Ne cherchez pas Henri Simon Faure (dit H. S. F.) dans le Dictionnaire de la poésie de Baudelaire à nos jours de Michel Jarrety (PUF, 2001), vous perdriez votre temps. Ce dictionnaire-là ignore avec désinvolture la production de l’éditeur Guy Chambelland (1927-1996) dont H. S. F. fut l’auteur singulier. Pour une foule d’excellentes raisons, son oeuvre est à découvrir. La première réside dans le flux tendu de ses mots rugueux, le punch de sa phrase et sa profonde indépendance qui l’autorise à réformer l’ « orthograf » en supprimant les e muets.
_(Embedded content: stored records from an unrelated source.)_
(** From the label [retry_splicing] to the end, [orig_in] being the test case of the queue
    entry and [havoc] the stage each splice goes through.  [splice_cycle] counts the rounds
    up to [limit]. *)
Fixpoint splicing (limit : Z) (havoc : Z -> list Z -> stage -> sout) (cycles : nat) (splice_cycle : Z)
    (orig_in : list Z) (s : stage) : sout :=
  match cycles with
  | O => Endless
  | S cycles =>
      if use_splicing c && (splice_cycle <? limit) && (1 <? ready_for_splicing_count (s_world s))
         && (4 <=? Z.of_nat (length orig_in)) then
        match (new_buf ← pick_other; splice_with orig_in new_buf) (s_out s) (s_world s) with
        | Oob => Wild
        | Starved => Endless
        | Done None out w =>
            splicing limit havoc cycles (splice_cycle + 1) orig_in
              (Stage out w (s_max s) (s_perf s) (s_queued s) (s_runs s) (s_counts s))
        | Done (Some in_buf) out w =>
            match restore in_buf out w with
            | Oob => Wild
            | Starved => Endless
            | Done _ out w =>
                match havoc (splice_cycle + 1) in_buf
                        (Stage out w (s_max s) (s_perf s) (s_queued s) (s_runs s) (s_counts s)) with
                | Finished s => splicing limit havoc cycles (splice_cycle + 1) orig_in s
                | o => o
                end
            end
        end
      else Finished s
  end.

(** The random part of [fuzz_one_original]. *)
Definition random_stages (cycles fuel : nat) (doing_det : bool) (perf_score : Z) (in_buf : list Z)
    (w : W) (x : X) : sout :=
  let havoc := havoc_stage fuel doing_det perf_score in
  match havoc 0 in_buf (Stage in_buf w 0 perf_score 0 [] x) with
  | Finished s => splicing SPLICE_CYCLES havoc cycles 0 in_buf s
  | o => o
  end.
End havoc.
De ce point de vue, les quatre-vingts ans du lascar en imposeraient aux plus modernes s’il avait le goût de la gloriole et des médias.
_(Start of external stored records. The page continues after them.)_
(* ===== verification/HavocTheorems.v ===== *)
(** * The random stages: the theorems

    The dictionary and splicing edits, the whole switch, the stage with its restored test
    case and its bounded number of rounds, and the splicing loop. *)
From S2P Require Import Prelude OneHelpers Rng DetStages ExtrasStages Havoc HavocSpec.

(** ** Entries to splice with *)

(** Two long entries: one of them is not the current one. *)
Lemma long_entry (q : list (list Z)) (k : nat) :
  (2 <= length (filter (fun e => (4 < length e)%nat) q))%nat ->
  exists i e, q !! i = Some e /\ (4 < length e)%nat /\ i <> k.
Proof.
  revert k. induction q as [|x q IH]; intros k Hl; [simpl in Hl; lia|].
  rewrite filter_cons in Hl. destruct k as [|k].
  - assert (Hq : (1 <= length (filter (fun e => (4 < length e)%nat) q))%nat) by (case_decide; simpl in Hl; lia).
    destruct (filter (fun e => (4 < length e)%nat) q) as [|e l] eqn:E; [simpl in Hq; lia|].
    assert (He : e ∈ filter (fun e => (4 < length e)%nat) q) by (rewrite E; left).
    apply list_elem_of_filter in He as [He Hin]. apply list_elem_of_lookup_1 in Hin as [i Hi].
    exists (S i), e. done.
  - case_decide as Hx.
    + exists 0%nat, x. done.
    + destruct (IH k Hl) as (i & e & Hi & He & Hne). exists (S i), e. split; [done|]. split; [done|]. congruence.
Qed.

Lemma long_entries_prefix (q q' : list (list Z)) :
  q `prefix_of` q' ->
  (length (filter (fun e => (4 < length e)%nat) q) <= length (filter (fun e => (4 < length e)%nat) q'))%nat.
Proof. intros [k ->]. rewrite filter_app, length_app. lia. Qed.

Lemma prefix_sub (q q' : list (list Z)) : q `prefix_of` q' -> q ⊆ q'.
Proof. intros [k ->]. set_solver. Qed.
(* ===== verification/ColorizeTheorems.v ===== *)
(** * Colorization: the theorems

    The ranges cover disjoint parts of the test case; the bytes of the accepted ones are
    replaced and all others are as they were; so the tainted regions are exactly the
    positions at which the colorized test case differs from the original. *)
From S2P Require Import Prelude OneHelpers Rng DetStages ExtrasStages Havoc HavocSpec Colorize.

(** ** Replacing bytes *)

Section replace.
Context {W : Type} `{!Random W}.
Implicit Types w : W.

Definition replaced (c c' : Z) : Prop := byte_ok c' /\ c' <> c.

(** One draw of a byte between [lo] and [hi] is another one after some tries. *)
Lemma draw_between_range w lo hi : lo <= hi -> lo <= (draw_between w lo hi).1 <= hi.
Proof.
  intros H. unfold draw_between. pose proof (below_bound w (1 + hi - lo) ltac:(lia)) as Hb.
  destruct (below w _) as [r w']. simpl in *. lia.
Qed.

Lemma between_chars c lo hi (f g : W -> Z * W) :
  within_chars c lo hi = true -> lo < hi -> 0 <= lo -> hi < 128 -> f = g ->
  lo <= c <= hi /\ lo < hi /\ 0 <= lo /\ hi < 128 /\ forall w, f w = g w.
Proof. unfold within_chars. intros [H1%Z.leb_le H2%Z.leb_le]%andb_true_iff ? ? ? ->. done. Qed.

Lemma lxor_replaced c k : byte_ok c -> byte_ok k -> k <> 0 -> replaced c (Z.lxor c k).
Proof.
  intros Hc Hk Hne. split; [by apply byte_ok_lxor|]. intros E. apply Hne.
  rewrite <- (Z.lxor_0_l k), <- (Z.lxor_nilpotent c), Z.lxor_assoc, E. done.
Qed.

(** Either the replacement is drawn from an interval with two values or more around the
    byte, or it is fixed. *)
Lemma replacement_cases c :
  byte_ok c ->
  (exists lo hi, lo <= c <= hi /\ lo < hi /\ 0 <= lo /\ hi < 128 /\ forall w, replacement c w = draw_between w lo hi)
  \/ (exists c', replaced c c' /\ forall w, replacement c w = (c', w)).
Proof.
  intros Hc. unfold replacement.
  repeat match goal with
  | |- context [if within_chars c ?lo ?hi then _ else _] =>
      destruct (within_chars c lo hi) eqn:?; [left; exists lo, hi; by apply between_chars|]
  | |- context [if c =? ?k then _ else _] =>
      destruct (Z.eqb_spec c k); [right; eexists; split; [|intros w; reflexivity]; split; [unfold byte_ok|]; lia|]
  end.
  right. destruct (Z.ltb_spec c 32); (eexists; split; [|intros w; reflexivity]; by apply lxor_replaced).
Qed.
Son récent opus, Je me brûle l’oeil au fond d’un puits, est noué par la tristesse du deuil. Après la disparition en décembre 1998 de son épouse, la peintre Lell Boehm – dont une magnifique huile orne la couverture sur papier bouffant –, le veuf a entamé un genre de journal intime où il noie sa douleur. Il y parle comme le font les pudiques, sous la mousse légère de l’accessoire et des constats déprimés : « en prenant de l’âge on se pose des questions, on dress une espèce de bilan, on cite des faits en colonn et en face dans une autr colonn qu’a plus rien de vertébral zéro qu’on écrit zéro zéro zéro ».
Lorsqu’un amour de cinquante ans est brisé, il y a de quoi « chyaler » avec, inévitables, le regret de n’avoir pas recueilli le dernier souffle de l’aimée, le rappel des moments heureux passés à Saint-Étienne ou à Oppède-le-Vieux -village béni du Luberon qui inspire nombre de ses poèmes comme le très beau Au mouton pourrissant des ruines d’Oppède (1954 ; rééd. 1983)-, le retour lancinant des paroles lancées. « À Lell Boehm je lui disais encore toujours/ t’as tout ce qu’il te faut, surtout ta lumièr la lumièr du Luberon, tu peux bien profiter de t’extasier à son rythm pendant pas mal de temps encore. »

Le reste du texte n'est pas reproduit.